__Work to be completed__: Among the lines below, take the one holding "that same [error];", the one holding "code) ] ])%list)", and all lines between them. Set them down exactly.

━━━ Supplied entries ━━━

Lemma publish_rejected exchange routingKey message options w error :
  let span := startSpan (exchange ++ " publish") PRODUCER w in
  let call := outgoing propagator span exchange routingKey message options in
  originalPublish call = Throw error ->
  publish startSpan propagator originalPublish
          exchange routingKey message options w
  = (Throw error,
     log_span (mkSpanEvent span SpanEnd)
       (snd (Tracing.recordFailure span error
               (log_publish call
                  (log_span
                     (mkSpanEvent span (SpanStart (exchange ++ " publish") PRODUCER))
                     w))))).
Proof.
  intros span call Hreject. subst call. unfold outgoing in *. subst span.
  unfold publish, tryFinally, tryCatch, call_original, Tracing.tracer_startSpan,
    bind, modify, lift, throw, Tracing.span_do.
  cbn beta iota. rewrite Hreject.
  match goal with
  | |- context [Tracing.recordFailure ?sp error ?w1] =>
      destruct (recordFailure_runs sp error w1) as [Hok _];
      destruct (Tracing.recordFailure sp error w1) as [r w2]
  end.
  cbn [fst snd] in *. subst r. reflexivity.
Qed.

Lemma publish_rethrows exchange routingKey message options w error :
  let span := startSpan (exchange ++ " publish") PRODUCER w in
  originalPublish (outgoing propagator span exchange routingKey message options)
  = Throw error ->
  fst (publish startSpan propagator originalPublish
               exchange routingKey message options w) = Throw error
  /\ spanLog (snd (publish startSpan propagator originalPublish
                           exchange routingKey message options w))
     = (spanLog w
        ++ [mkSpanEvent span (SpanStart (exchange ++ " publish") PRODUCER)]
        ++ Tracing.failure_events span error
        ++ [mkSpanEvent span SpanEnd])%list.
Proof.
  intros span Hreject.
  rewrite (publish_rejected exchange routingKey message options w error Hreject).
  cbn [fst snd]. split; [reflexivity|]. fold span.
  match goal with
  | |- context [Tracing.recordFailure span error ?w1] =>
      destruct (recordFailure_runs span error w1) as [_ [Hspans _]]
  end.
  cbn [spanLog log_span]. rewrite Hspans. cbn [spanLog log_span log_publish].
  now rewrite <- !app_assoc.
Qed.

End PublishFailure.

Section WebSocketFailure.
Import WebSocketTraceInterceptor.
Variable startSpan : string -> SpanKind -> World -> SpanContext.
Variable dateNow : World -> Z.

Lemma onSuccess_total span name startTime v w :
  fst (onSuccess dateNow span name startTime v w) = Normal tt.
Proof.
  unfold onSuccess, endSpanSuccess, elapsed, MetricsService.recordWsEvent,
    MetricsService.add, MetricsService.record, Tracing.span_do, when_,
    bind, modify, gets, ret.
  destruct (_ && _); reflexivity.
Qed.

Lemma ws_intercept_rethrows ctx next error w :
  getType ctx = "ws" ->
  Rx.terminal next = Rx.Errors error ->
  let span := event_span startSpan ctx w in
  let result := intercept startSpan dateNow ctx next w in
  fst result = Rx.mkObservable (Rx.values next) (Rx.Errors error)
  /\ exists earlier,
       spanLog (snd result)
       = (earlier ++ Tracing.failure_events span error
          ++ [mkSpanEvent span SpanEnd])%list.
Proof.
  intros Hws Hterm span result. subst result.
  unfold intercept. rewrite Hws. cbn [String.eqb Ascii.eqb Bool.eqb negb].
  fold span. unfold Rx.tap.
  match goal with
  | |- context [Rx.tap_values ?f ?vs ?t ?w1] =>
      pose proof (tap_values_total f
                    (onSuccess_total span (handlerName ctx) (dateNow w1))
                    vs t w1) as Htap;
      destruct (Rx.tap_values f vs t w1) as [tapped w2]
  end.
  cbn [fst] in Htap. subst tapped. rewrite Hterm.
  unfold Rx.catchError. cbn [Rx.terminal Rx.values].
  unfold onError, Tracing.endSpanError, Tracing.span_do, elapsed,
    MetricsService.recordWsEvent, MetricsService.add, MetricsService.record,
    when_, bind, modify, gets, ret, throw.
  destruct (recordFailure_runs span error w2) as [Hok [Hspans _]].
  destruct (Tracing.recordFailure span error w2) as [r w3].
  cbn [fst snd] in Hok, Hspans. subst r.
  cbn. split; [reflexivity|].
  exists (spanLog w2). rewrite Hspans. now rewrite <- app_assoc.
Qed.

End WebSocketFailure.

(** A failure goes through each hook unchanged while the hook's own
    observation returns.
    - Error interceptor: when the handler's stream ends with the error
      [error] and the observation ([handleError]: classify, annotate the
      active span, record the error metric, log) returns, the stream the
      interceptor hands on carries the handler's values and ends with
      that same [error]; the error metric was recorded with the kind
      [classifyError] gives.
    - Wrapped publish: when the original publish rejects with [error],
      the wrapper rejects with that same [error], after recording the
      failure on the producer span, and the last thing it does is end
      the span.
    - Socket trace interceptor: when the handler's stream ends with
      [error], the stream handed on ends with that same [error], and the
      span log ends with the failure recorded on the event's span and
      the end of that span. *)
Theorem failures_are_rethrown_unchanged :
  (forall (logger : StructuredLogger.Service) (activeSpan : option SpanContext)
          (sensitiveFields : list string) (maxBodySize : Z)
          (amb : StructuredLogger.Ambient) (ctx : ExecutionContext)
          (next : Rx.Observable) (error : JValue) (w w' : World),
      Rx.terminal next = Rx.Errors error ->
      ObservabilityErrorInterceptor.handleError
        logger activeSpan sensitiveFields maxBodySize amb error ctx w
      = (Normal tt, w') ->
      ObservabilityErrorInterceptor.intercept
        logger activeSpan sensitiveFields maxBodySize amb ctx next w
      = (Rx.mkObservable (Rx.values next) (Rx.Errors error), w')
      /\ exists code,
           metricLog w'
           = (metricLog w
              ++ [ mkMetricEvent errorsTotal (Add 1)
                     [ ("error_type",
                        ErrorType_value (ErrorClassifier.classifyError error));
                       ("context",
                        MetricsService.error_context_name
                          (ObservabilityErrorInterceptor.metricsContext (getType ctx)));
                       ("error_code", code) ] ])%list)
  /\ (forall (startSpan : string -> SpanKind -> World -> SpanContext)
             (propagator : SpanContext -> list (string * string))
             (originalPublish : PublishCall -> Completion bool)
             (exchange routingKey : string) (message : JValue)
             (options : option (list (string * JValue))) (w : World)
             (error : JValue),
         let span := startSpan (exchange ++ " publish") PRODUCER w in
         let result :=
           RabbitMQPublishInterceptor.publish
             startSpan propagator originalPublish
             exchange routingKey message options w in
         originalPublish
           (RabbitMQPublishInterceptor.outgoing
              propagator span exchange routingKey message options)
         = Throw error ->
         fst result = Throw error
         /\ spanLog (snd result)
            = (spanLog w
               ++ [mkSpanEvent span (SpanStart (exchange ++ " publish") PRODUCER)]
               ++ Tracing.failure_events span error
               ++ [mkSpanEvent span SpanEnd])%list)
  /\ (forall (startSpan : string -> SpanKind -> World -> SpanContext)
             (dateNow : World -> Z) (ctx : ExecutionContext)
             (next : Rx.Observable) (error : JValue) (w : World),
         let span := WebSocketTraceInterceptor.event_span startSpan ctx w in
         let result :=
           WebSocketTraceInterceptor.intercept startSpan dateNow ctx next w in
         getType ctx = "ws" ->
         Rx.terminal next = Rx.Errors error ->
         fst result = Rx.mkObservable (Rx.values next) (Rx.Errors error)
         /\ exists earlier,
              spanLog (snd result)
              = (earlier ++ Tracing.failure_events span error
                 ++ [mkSpanEvent span SpanEnd])%list).
Proof.
  split; [|split].
  - intros * Hterm Hrun. split.
    + now apply intercept_rethrows.
    + eapply handleError_records_metric. exact Hrun.
  - intros * Hreject. now apply publish_rethrows.
  - intros * Hws Hterm. now apply ws_intercept_rethrows.
Qed.

Lemma failures_are_rethrown_example :
  fst InterceptScenario.run_error_interceptor
  = Rx.mkObservable [] (Rx.Errors InterceptScenario.boom)
  /\ fst (PublishScenario.run PublishScenario.rejecting None)
     = Throw PublishScenario.broker_down
  /\ fst InterceptScenario.run_ws_interceptor
     = Rx.mkObservable [] (Rx.Errors InterceptScenario.boom).
Proof.
  destruct failures_are_rethrown_unchanged as [Herr [Hpub Hws]].
  split; [|split].
  - unfold InterceptScenario.run_error_interceptor.
    destruct (Herr InterceptScenario.logger (Some InterceptScenario.request_span)
                Constants.DEFAULT_SENSITIVE_FIELDS Constants.DEFAULT_MAX_BODY_LOG_SIZE
                Scenarios.ambient InterceptScenario.rpc_context
                InterceptScenario.failing_handler InterceptScenario.boom
                PublishScenario.idle
                (snd (ObservabilityErrorInterceptor.handleError
                        InterceptScenario.logger (Some InterceptScenario.request_span)
                        Constants.DEFAULT_SENSITIVE_FIELDS
                        Constants.DEFAULT_MAX_BODY_LOG_SIZE Scenarios.ambient
                        InterceptScenario.boom InterceptScenario.rpc_context
                        PublishScenario.idle)))
      as [Hsame _].
    + reflexivity.
    + vm_compute. reflexivity.
    + rewrite Hsame. reflexivity.
  - apply (Hpub PublishScenario.startSpan RabbitMQPublishInterceptor.w3c_propagator
             PublishScenario.rejecting "orders" "order.created"
             PublishScenario.order_created None PublishScenario.idle
             PublishScenario.broker_down).
    reflexivity.
  - apply (Hws PublishScenario.startSpan InterceptScenario.clock
             InterceptScenario.ws_context InterceptScenario.failing_handler
             InterceptScenario.boom PublishScenario.idle); reflexivity.
Qed.

(** C9, at an input where the code departs from it.  The handler of
    [GET /orders/7] fails with a [NotFoundException]; the request's user
    has a [BigInt] id, which [extractHttpContext] puts in the log
    metadata; [writeToConsole] calls [JSON.stringify] on it outside any
    [try], the [TypeError] leaves [handleError], and the stream the
    interceptor hands on ends with that [TypeError] instead of the
    original exception. *)
Theorem interceptor_replaces_error_when_logging_throws :
  Rx.terminal (fst InterceptScenario.run_http_interceptor)
  = Rx.Errors (TypeError "Do not know how to serialize a BigInt")
  /\ TypeError "Do not know how to serialize a BigInt" <> InterceptScenario.not_found.
Proof.
  split.
  - vm_compute. reflexivity.
  - discriminate.
Qed.

(* ================================================================= *)
(** ** Serialisation *)

Lemma Contains_refl s : Contains s s.
Proof. exists "", "". cbn. now rewrite string_app_nil_r. Qed.

Lemma Contains_app_l a s t : Contains s t -> Contains (a ++ s) t.
Proof.
  intros [x [y ->]]. exists (a ++ x), y. now rewrite string_app_assoc.
Qed.

Lemma Contains_app_r b s t : Contains s t -> Contains (s ++ b) t.
Proof.
  intros [x [y ->]]. exists x, (y ++ b). now rewrite !string_app_assoc.
Qed.

Lemma Contains_cons c s t : Contains s t -> Contains (String c s) t.
Proof. apply (Contains_app_l (String c "")). Qed.

Lemma join_contains sep parts p :
  In p parts -> Contains (Js.join sep parts) p.
Proof.
  induction parts as [|x r IH]; intros Hin; [destruct Hin|].
  destruct Hin as [-> | Hin].
  - destruct r as [|y r]; cbn [Js.join].
    + apply Contains_refl.
    + apply Contains_app_r, Contains_refl.
  - specialize (IH Hin). destruct r as [|y r]; [destruct Hin|].
    change (Js.join sep (x :: y :: r)) with (x ++ sep ++ Js.join sep (y :: r)).
    now apply Contains_app_l, Contains_app_l.
Qed.

Lemma serialize_object props :
  JSON.serialize (JObj props)
  = (parts <- JSON.serialize_props props ;;
     Normal (Some ("{" ++ Js.join "," parts ++ "}"))).
Proof. reflexivity. Qed.

Lemma serialize_error name message stack props :
  JSON.serialize (JError name message stack props)
  = (parts <- JSON.serialize_props props ;;
     Normal (Some ("{" ++ Js.join "," parts ++ "}"))).
Proof. reflexivity. Qed.

Lemma serialize_array items :
  JSON.serialize (JArr items)
  = (parts <- JSON.serialize_items items ;;
     Normal (Some ("[" ++ Js.join "," parts ++ "]"))).
Proof. reflexivity. Qed.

━━━

__Response to the exercise__:
      that same [error]; the error metric was recorded with the kind
      [classifyError] gives.
    - Wrapped publish: when the original publish rejects with [error],
      the wrapper rejects with that same [error], after recording the
      failure on the producer span, and the last thing it does is end
      the span.
    - Socket trace interceptor: when the handler's stream ends with
      [error], the stream handed on ends with that same [error], and the
      span log ends with the failure recorded on the event's span and
      the end of that span. *)
Theorem failures_are_rethrown_unchanged :
  (forall (logger : StructuredLogger.Service) (activeSpan : option SpanContext)
          (sensitiveFields : list string) (maxBodySize : Z)
          (amb : StructuredLogger.Ambient) (ctx : ExecutionContext)
          (next : Rx.Observable) (error : JValue) (w w' : World),
      Rx.terminal next = Rx.Errors error ->
      ObservabilityErrorInterceptor.handleError
        logger activeSpan sensitiveFields maxBodySize amb error ctx w
      = (Normal tt, w') ->
      ObservabilityErrorInterceptor.intercept
        logger activeSpan sensitiveFields maxBodySize amb ctx next w
      = (Rx.mkObservable (Rx.values next) (Rx.Errors error), w')
      /\ exists code,
           metricLog w'
           = (metricLog w
              ++ [ mkMetricEvent errorsTotal (Add 1)
                     [ ("error_type",
                        ErrorType_value (ErrorClassifier.classifyError error));
                       ("context",
                        MetricsService.error_context_name
                          (ObservabilityErrorInterceptor.metricsContext (getType ctx)));
                       ("error_code", code) ] ])%list)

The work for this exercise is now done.